In Illinois, 62% of children in foster care are there due to neglect — families having problems caring for their children. Physical abuse trails far behind as a reason for children being taken away from their parents. A reasonable person might look at those racial disparities and the overwhelming reason children come into care and conclude that child welfare punishes parents for lacking the resources to care for their children, with Black parents disproportionately policed by the child welfare system.

On the day before the Illinois state budget impasse began in 2015, Illinois had 17,308 children in foster care. By the end of this fiscal year, Governor J.B. Pritzker is predicting that we will have more than 23,200 children in care – an astonishing and heartbreaking 34% increase in the number of children separated from their families in just a few years.
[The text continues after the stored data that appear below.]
(** [net] is the network when the page talks to this service in state [st]
    at time [now]: the body arrives as JSON and the handler's response comes
    back. *)
Definition carries (b : browser) (float_str : string -> bool) (now : Z)
    (st : process) (net : pyval -> fetched) : Prop :=
  forall body r,
    fst (predict float_str (Returns body) now st) = Returns r ->
    net body = reply b r.

(** The [error] string of a response's document. *)
Definition error_of (r : response) : option string :=
  match body r with
  | Json (PDict d) =>
      match dict_lookup d "error" with
      | Some (PStr message) => Some message
      | _ => None
      end
  | _ => None
  end.

(** * Properties *)

Ltac unfold_py :=
  unfold predict, predict_try, predict_except, get_json, call_predict,
    unix_time, try_except, bind, lift, read, ret, raise, emit, print,
    with_status, jsonify in *.

Lemma step_nil st : step st [] = st.
Proof. destruct st; unfold step; simpl. now rewrite app_nil_r. Qed.

Lemma step_step st a b : step (step st a) b = step st (a ++ b).
Proof. unfold step; simpl. now rewrite app_assoc. Qed.

Lemma count_step p st evs :
  count p (trace (step st evs)) = (count p (trace st) + count p evs)%nat.
Proof. unfold count, step; simpl. now rewrite filter_app, length_app. Qed.

Section Handler.

Variable float_str : string -> bool.

Lemma predict_answer st m request now :
  ai_model st = Some m ->
  predict float_str request now st =
    (Returns (fst (answer float_str (CLASS_LABELS st) m request now)),
     step st (snd (answer float_str (CLASS_LABELS st) m request now))).
Proof.
  intros Hm. unfold predict, read. unfold bind at 1. rewrite Hm.
  unfold answer, step. unfold_py. cbv beta iota.
  destruct request as [data|e]; cbv beta iota; [|reflexivity].
  destruct (py_get data "features") as [features|e]; cbv beta iota;
    [|reflexivity].
  destruct (invalid_features features) as [[|]|e]; cbv beta iota;
    try reflexivity.
  destruct (np_array float_str (PList [features])) as [a|e]; cbv beta iota;
    [|reflexivity].
  cbn [CLASS_LABELS ai_model trace].
  destruct (predict_fn m a) as [out|e]; cbv beta iota;
    [|now rewrite <- app_assoc].
  destruct (first_item out) as [x|e]; cbv beta iota;
    [|now rewrite <- app_assoc].
  destruct (list_getitem_np (CLASS_LABELS st) x) as [label|e];
    cbv beta iota; [|now rewrite <- app_assoc].
  destruct (py_int x) as [i|e]; cbv beta iota; [|now rewrite <- app_assoc].
  cbn [CLASS_LABELS ai_model trace fst snd]. now rewrite <- !app_assoc.
Qed.
Lemma insert_sorted_perm x l : insert_sorted le x l ≡ₚ x :: l.
Proof.
  induction l as [|y l IH]; simpl; [done|]. case_match; [done|].
  rewrite IH. apply Permutation_swap.
Qed.

Lemma sort_by_perm l : sort_by le l ≡ₚ l.
Proof. induction l as [|x l IH]; simpl; [done|]. by rewrite insert_sorted_perm, IH. Qed.

(** The order laws are only needed of the elements at hand. *)
Context (P : A -> Prop).
Context (le_total : forall x y, P x -> P y -> le x y = true \/ le y x = true).
Context (le_trans : forall x y z, P x -> P y -> P z ->
                      le x y = true -> le y z = true -> le x z = true).

Lemma insert_sorted_sorted x l :
  P x -> Forall P l -> StronglySorted (fun a b => le a b = true) l ->
  StronglySorted (fun a b => le a b = true) (insert_sorted le x l).
Proof.
  intros Hx HP. induction 1 as [|y l Hs IH Hy]; simpl; [by repeat constructor|].
  inv HP. destruct (le x y) eqn:Hxy.
  - constructor; [by constructor|]. constructor; [done|].
    rewrite Forall_forall in *. intros z Hz. apply (le_trans x y z); auto.
  - constructor; [auto|]. rewrite insert_sorted_perm. constructor; [|done].
    destruct (le_total x y); congruence.
Qed.

Lemma sort_by_sorted l :
  Forall P l -> StronglySorted (fun a b => le a b = true) (sort_by le l).
Proof.
  induction 1 as [|x l Hx HP IH]; simpl; [constructor|].
  apply insert_sorted_sorted; auto. by rewrite sort_by_perm.
Qed.

(** Sorting forgets the input order when ties are equal elements. *)
Lemma sort_by_unique l1 l2 :
  Forall P l1 ->
  (forall x y, x ∈ l1 -> y ∈ l1 -> le x y = true -> le y x = true -> x = y) ->
  l1 ≡ₚ l2 -> sort_by le l1 = sort_by le l2.
Proof.
  intros HP Hanti Hp. apply (StronglySorted_unique_strong (fun a b => le a b = true)).
  - intros x y Hx Hy. rewrite sort_by_perm in Hx, Hy. rewrite <- Hp in Hy. by apply Hanti.
  - by apply sort_by_sorted.
  - apply sort_by_sorted. by rewrite <- Hp.
  - by rewrite !sort_by_perm.
Qed.

End SortFacts.

Lemma StronglySorted_sublist {A} (R : A -> A -> Prop) l1 l2 :
  sublist l1 l2 -> StronglySorted R l2 -> StronglySorted R l1.
Proof.
  intros Hs. induction Hs as [|x l1 l2 Hs IH|x l1 l2 Hs IH]; intros H;
    [constructor| |]; apply StronglySorted_inv in H as [H Hx]; [|by apply IH].
  constructor; [by apply IH|]. rewrite Forall_forall in *. intros y Hy.
  apply Hx. apply (elem_of_submseteq l1); [done|]. by apply sublist_submseteq.
Qed.

Lemma first_dup_None seen l :
  first_dup seen l = None <-> NoDup l /\ (forall x, x ∈ l -> x ∉ seen).
Proof.
  revert seen. induction l as [|x l IH]; intros seen; simpl; [split; [|done]; by split; [constructor|set_solver]|].
  case_decide.
  - split; [done|]. intros [_ Hs]. destruct (Hs x); set_solver.
  - rewrite IH, NoDup_cons. set_solver.
Qed.

Lemma filter_keys_nodup {K A} (f : K * A -> bool) l :
  NoDup (map fst l) -> NoDup (map fst (List.filter f l)).
Proof.
  induction l as [|x l IH]; simpl; [done|]. intros [Hx Hl]%NoDup_cons.
  destruct (f x); simpl; [|auto]. apply NoDup_cons. split; [|auto].
  intros Hin. apply Hx. apply list_elem_of_fmap in Hin as (y & -> & Hy).
  apply list_elem_of_In, List.filter_In in Hy as [Hy _]. apply list_elem_of_fmap_2.
  by apply list_elem_of_In.
Qed.

Lemma filter_forallb {A} (f : A -> bool) (l : list A) : forallb f l = true -> List.filter f l = l.
Proof.
  induction l as [|x l IH]; [done|]. cbn [forallb List.filter]. intros [-> Hl]%andb_true_iff. by rewrite IH.
Qed.

#[export] Hint Resolve wrap_range to_i64_range reachable_refl : ecat.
And so we must ask ourselves, why is this? What is driving this rapid increase in the number of children entering foster care?

Child protection data, including investigations and intakes into foster care, are lagging indicators of how well our human services infrastructure performs when it comes to supporting families facing challenges. When our human services system is working, families get the help they need, and children do not experience abuse or neglect.

The services that help struggling families build a strong foundation for themselves and their children are the very ones that were targeted by then-Governor Bruce Rauner when he embarked on his hostage-taking strategy five years ago by denying payment to those providing services under state contract. Housing. Mental health care. Addiction treatment. Domestic violence. Crisis intervention. Services to help runaway and homeless youth. Early childhood and home visiting supports. Employment programs. These and many other services that help people achieve wellbeing and realize their potential so they can contribute back to our community were gutted.

After two years with no state budget and no payment to community providers for the work they did, the availability of services began to collapse. By the end of the budget impasse, child welfare investigations and intakes into foster care began to surge upwards – a trend that has not reversed itself. Black families have disproportionately suffered as a result.

Human services had just started the long process of rebuilding when COVID-19 struck, leaving a weakened infrastructure challenged to provide essential services to children and families during a pandemic.

In the absence of an adequate human services system, we have a child welfare system that polices women, especially Black women, in their homes and punishes them by taking their children away for being poor and without resources. Once we break those families apart, we do a poor job of reuniting them. Sadly, Illinois is one of the worst states in the nation for lengths of stay in the foster care system, perpetuating the intergenerational trauma of family separation.

Rather than punishing struggling parents, we should be helping them. When children come into foster care, we put them in safe and stable homes with caregivers who receive training and support from case workers. We supply the foster caregivers with money to feed and clothe the children, and we make sure that they get healthcare, counseling, and education.

We would all benefit if we made those same kinds of investments into the wellbeing of children and families before a child experiences neglect. Instead of spending more than a billion dollars a year on child protection and policing of families in their homes, we could be helping parents create safety and stability there. We could interrupt this expensive and escalating intergenerational cycle of family separation, trauma, and neglect, and replace it with a system that helps parents construct strong foundations for their families.

This would be a meaningful way to acknowledge Black women’s histories and to repair the damage done to Black families.